Collected data entries:
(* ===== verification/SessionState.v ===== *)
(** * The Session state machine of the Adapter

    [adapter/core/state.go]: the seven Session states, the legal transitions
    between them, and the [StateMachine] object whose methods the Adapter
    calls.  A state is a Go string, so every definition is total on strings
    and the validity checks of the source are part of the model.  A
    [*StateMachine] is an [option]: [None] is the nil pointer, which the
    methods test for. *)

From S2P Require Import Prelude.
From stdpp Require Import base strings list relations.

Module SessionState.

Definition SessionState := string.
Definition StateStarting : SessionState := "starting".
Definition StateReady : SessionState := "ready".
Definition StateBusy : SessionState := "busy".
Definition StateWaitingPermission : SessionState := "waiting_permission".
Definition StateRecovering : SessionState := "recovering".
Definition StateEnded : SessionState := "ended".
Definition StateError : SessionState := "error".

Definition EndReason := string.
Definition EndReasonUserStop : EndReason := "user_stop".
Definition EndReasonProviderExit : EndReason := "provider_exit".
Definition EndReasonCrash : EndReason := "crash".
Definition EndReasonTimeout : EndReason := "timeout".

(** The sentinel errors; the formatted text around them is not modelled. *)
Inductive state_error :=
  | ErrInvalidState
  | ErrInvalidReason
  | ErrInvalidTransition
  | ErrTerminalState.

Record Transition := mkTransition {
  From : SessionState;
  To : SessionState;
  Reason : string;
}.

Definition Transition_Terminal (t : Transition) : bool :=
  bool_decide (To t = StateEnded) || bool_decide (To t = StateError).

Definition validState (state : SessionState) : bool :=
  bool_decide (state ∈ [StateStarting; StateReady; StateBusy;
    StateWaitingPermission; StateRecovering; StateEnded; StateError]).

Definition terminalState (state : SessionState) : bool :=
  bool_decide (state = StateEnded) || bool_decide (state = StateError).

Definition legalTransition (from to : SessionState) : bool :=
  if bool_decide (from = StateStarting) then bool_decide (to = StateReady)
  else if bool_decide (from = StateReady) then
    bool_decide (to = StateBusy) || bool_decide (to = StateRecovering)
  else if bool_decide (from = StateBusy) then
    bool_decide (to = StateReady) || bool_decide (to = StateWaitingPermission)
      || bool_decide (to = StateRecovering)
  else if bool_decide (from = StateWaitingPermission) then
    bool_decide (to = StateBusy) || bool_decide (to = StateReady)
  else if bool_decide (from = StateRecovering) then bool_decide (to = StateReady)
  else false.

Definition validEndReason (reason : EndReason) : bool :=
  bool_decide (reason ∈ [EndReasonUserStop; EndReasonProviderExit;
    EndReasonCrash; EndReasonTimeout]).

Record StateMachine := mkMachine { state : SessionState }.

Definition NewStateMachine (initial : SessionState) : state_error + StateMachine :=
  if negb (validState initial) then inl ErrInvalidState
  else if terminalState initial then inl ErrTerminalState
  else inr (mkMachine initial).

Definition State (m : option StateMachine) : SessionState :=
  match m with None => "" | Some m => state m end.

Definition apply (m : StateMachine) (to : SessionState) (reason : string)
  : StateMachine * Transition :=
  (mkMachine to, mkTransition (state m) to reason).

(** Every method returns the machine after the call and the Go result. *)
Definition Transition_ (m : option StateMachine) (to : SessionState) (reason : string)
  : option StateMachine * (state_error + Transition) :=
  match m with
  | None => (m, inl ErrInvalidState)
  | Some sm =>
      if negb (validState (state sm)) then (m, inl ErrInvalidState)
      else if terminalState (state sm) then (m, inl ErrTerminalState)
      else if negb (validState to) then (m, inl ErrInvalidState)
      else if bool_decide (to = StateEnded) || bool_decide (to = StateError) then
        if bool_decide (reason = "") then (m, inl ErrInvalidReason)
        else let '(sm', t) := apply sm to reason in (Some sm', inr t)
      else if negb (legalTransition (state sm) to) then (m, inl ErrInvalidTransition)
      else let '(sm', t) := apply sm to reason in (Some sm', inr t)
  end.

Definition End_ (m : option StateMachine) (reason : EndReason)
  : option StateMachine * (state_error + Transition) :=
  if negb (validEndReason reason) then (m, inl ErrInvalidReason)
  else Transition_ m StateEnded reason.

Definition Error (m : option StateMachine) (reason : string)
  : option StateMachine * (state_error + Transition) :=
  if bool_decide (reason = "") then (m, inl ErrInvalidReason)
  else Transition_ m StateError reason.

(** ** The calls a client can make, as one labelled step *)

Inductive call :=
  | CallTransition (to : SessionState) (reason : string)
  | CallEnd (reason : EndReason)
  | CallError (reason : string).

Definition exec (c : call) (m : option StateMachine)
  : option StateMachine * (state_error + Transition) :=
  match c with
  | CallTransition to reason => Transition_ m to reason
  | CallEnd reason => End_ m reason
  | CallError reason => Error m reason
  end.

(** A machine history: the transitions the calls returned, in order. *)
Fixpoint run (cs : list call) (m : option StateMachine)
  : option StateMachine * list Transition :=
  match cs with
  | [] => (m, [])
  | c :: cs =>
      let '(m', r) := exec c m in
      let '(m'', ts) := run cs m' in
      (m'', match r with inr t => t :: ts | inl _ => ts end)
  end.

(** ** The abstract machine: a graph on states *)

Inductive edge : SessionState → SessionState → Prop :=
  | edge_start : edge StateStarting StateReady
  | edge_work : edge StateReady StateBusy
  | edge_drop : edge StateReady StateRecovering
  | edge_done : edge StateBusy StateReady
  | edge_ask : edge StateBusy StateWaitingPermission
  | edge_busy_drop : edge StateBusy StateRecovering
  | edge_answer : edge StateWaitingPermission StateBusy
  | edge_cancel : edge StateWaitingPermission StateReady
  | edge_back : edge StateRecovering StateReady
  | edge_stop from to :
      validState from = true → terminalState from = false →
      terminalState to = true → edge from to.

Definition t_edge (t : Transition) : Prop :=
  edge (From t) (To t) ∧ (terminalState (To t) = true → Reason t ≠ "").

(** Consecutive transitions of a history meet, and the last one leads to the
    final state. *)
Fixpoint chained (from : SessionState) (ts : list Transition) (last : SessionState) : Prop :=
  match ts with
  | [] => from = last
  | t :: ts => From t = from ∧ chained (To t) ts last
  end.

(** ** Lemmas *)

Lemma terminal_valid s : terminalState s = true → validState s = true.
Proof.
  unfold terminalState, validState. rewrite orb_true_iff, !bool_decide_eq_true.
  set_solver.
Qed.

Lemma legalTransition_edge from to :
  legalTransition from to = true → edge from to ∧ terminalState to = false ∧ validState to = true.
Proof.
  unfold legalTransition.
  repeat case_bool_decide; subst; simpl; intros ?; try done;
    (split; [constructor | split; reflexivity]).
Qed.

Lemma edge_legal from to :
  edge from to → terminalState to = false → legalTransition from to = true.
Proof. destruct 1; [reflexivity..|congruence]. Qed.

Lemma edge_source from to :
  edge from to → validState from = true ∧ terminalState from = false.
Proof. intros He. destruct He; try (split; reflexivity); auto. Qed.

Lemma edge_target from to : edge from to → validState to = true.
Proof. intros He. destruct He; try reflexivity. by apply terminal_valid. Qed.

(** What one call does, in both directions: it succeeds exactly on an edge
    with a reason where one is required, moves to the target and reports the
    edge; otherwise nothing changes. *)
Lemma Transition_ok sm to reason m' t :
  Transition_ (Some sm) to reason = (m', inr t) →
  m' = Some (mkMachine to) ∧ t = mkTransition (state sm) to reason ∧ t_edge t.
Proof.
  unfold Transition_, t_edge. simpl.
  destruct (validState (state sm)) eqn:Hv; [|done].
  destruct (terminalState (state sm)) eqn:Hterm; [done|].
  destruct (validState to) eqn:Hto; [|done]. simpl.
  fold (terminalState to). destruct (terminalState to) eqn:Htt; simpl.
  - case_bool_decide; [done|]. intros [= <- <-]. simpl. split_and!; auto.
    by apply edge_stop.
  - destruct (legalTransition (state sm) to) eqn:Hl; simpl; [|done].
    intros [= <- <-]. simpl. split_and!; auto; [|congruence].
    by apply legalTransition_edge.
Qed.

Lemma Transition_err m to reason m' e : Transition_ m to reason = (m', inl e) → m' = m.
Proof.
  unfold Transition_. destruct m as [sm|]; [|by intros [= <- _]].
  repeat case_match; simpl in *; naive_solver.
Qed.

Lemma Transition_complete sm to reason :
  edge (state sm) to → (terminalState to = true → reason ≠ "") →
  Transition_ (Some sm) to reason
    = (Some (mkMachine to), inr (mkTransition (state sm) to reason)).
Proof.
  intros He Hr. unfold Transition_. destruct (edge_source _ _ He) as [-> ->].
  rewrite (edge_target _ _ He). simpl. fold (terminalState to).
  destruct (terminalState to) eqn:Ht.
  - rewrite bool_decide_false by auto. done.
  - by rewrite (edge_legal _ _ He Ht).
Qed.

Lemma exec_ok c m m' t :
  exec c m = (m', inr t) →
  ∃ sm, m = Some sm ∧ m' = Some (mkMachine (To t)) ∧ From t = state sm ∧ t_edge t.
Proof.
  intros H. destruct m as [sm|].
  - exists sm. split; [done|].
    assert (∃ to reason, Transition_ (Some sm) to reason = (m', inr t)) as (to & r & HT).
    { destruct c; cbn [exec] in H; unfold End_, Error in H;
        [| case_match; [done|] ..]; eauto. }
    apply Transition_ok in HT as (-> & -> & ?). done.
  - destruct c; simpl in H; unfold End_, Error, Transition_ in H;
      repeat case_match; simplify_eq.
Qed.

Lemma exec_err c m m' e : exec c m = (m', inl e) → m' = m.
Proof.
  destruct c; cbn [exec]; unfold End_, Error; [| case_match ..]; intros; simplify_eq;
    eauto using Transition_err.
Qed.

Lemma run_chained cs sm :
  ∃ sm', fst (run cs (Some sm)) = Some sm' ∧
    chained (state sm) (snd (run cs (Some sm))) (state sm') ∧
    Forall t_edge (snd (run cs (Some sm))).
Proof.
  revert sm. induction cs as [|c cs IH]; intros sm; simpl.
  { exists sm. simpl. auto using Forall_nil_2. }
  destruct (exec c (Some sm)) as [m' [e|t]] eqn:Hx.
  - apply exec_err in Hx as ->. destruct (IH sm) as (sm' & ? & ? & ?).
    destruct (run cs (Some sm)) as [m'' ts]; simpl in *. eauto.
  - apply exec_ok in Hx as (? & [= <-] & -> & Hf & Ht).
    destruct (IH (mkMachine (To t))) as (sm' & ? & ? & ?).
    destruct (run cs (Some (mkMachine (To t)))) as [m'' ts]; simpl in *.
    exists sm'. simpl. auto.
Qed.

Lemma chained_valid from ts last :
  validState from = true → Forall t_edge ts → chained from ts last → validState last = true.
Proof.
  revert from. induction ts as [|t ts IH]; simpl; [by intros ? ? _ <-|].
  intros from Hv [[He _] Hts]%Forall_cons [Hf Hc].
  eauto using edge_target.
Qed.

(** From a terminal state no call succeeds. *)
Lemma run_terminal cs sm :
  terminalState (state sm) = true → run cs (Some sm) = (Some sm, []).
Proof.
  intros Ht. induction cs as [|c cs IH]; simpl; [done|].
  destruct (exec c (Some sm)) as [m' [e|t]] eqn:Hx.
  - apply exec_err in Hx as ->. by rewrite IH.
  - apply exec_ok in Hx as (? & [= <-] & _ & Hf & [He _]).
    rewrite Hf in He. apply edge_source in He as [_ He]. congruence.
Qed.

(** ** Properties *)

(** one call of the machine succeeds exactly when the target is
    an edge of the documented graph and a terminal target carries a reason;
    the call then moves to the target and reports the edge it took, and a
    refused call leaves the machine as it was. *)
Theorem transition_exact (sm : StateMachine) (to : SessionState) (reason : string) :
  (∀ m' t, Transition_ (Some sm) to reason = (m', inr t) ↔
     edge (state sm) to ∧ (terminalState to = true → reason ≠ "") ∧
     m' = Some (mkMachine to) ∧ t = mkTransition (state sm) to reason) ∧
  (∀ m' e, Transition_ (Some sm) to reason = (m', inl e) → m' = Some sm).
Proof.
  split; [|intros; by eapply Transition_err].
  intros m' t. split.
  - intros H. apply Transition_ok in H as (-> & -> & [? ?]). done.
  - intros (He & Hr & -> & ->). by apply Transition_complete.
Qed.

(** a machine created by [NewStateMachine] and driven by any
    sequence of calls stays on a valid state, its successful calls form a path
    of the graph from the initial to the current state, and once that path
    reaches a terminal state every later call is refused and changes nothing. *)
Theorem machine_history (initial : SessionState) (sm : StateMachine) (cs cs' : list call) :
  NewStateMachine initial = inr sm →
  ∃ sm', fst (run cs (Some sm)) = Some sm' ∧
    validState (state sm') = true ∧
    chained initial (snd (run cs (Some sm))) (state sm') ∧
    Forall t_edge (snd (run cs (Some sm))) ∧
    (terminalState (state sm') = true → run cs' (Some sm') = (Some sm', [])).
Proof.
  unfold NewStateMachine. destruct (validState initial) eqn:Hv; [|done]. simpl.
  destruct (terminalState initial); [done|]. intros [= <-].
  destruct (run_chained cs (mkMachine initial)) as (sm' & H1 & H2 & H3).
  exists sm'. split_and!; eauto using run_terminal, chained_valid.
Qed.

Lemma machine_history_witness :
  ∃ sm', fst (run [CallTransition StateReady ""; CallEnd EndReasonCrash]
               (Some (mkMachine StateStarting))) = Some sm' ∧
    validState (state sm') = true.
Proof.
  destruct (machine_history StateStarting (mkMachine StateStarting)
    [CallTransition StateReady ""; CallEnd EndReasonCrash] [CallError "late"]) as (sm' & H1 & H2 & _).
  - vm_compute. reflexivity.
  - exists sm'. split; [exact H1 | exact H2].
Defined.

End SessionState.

GOAL OF THE EXERCISE ▸
Set down precisely the lines above between the line holding "sm ∧ t_edge t." and the line holding "assert (∃ to", inclusive, and nothing beyond them.

EXERCISE ANSWER ▸
  ∃ sm, m = Some sm ∧ m' = Some (mkMachine (To t)) ∧ From t = state sm ∧ t_edge t.
Proof.
  intros H. destruct m as [sm|].
  - exists sm. split; [done|].
    assert (∃ to reason, Transition_ (Some sm) to reason = (m', inr t)) as (to & r & HT).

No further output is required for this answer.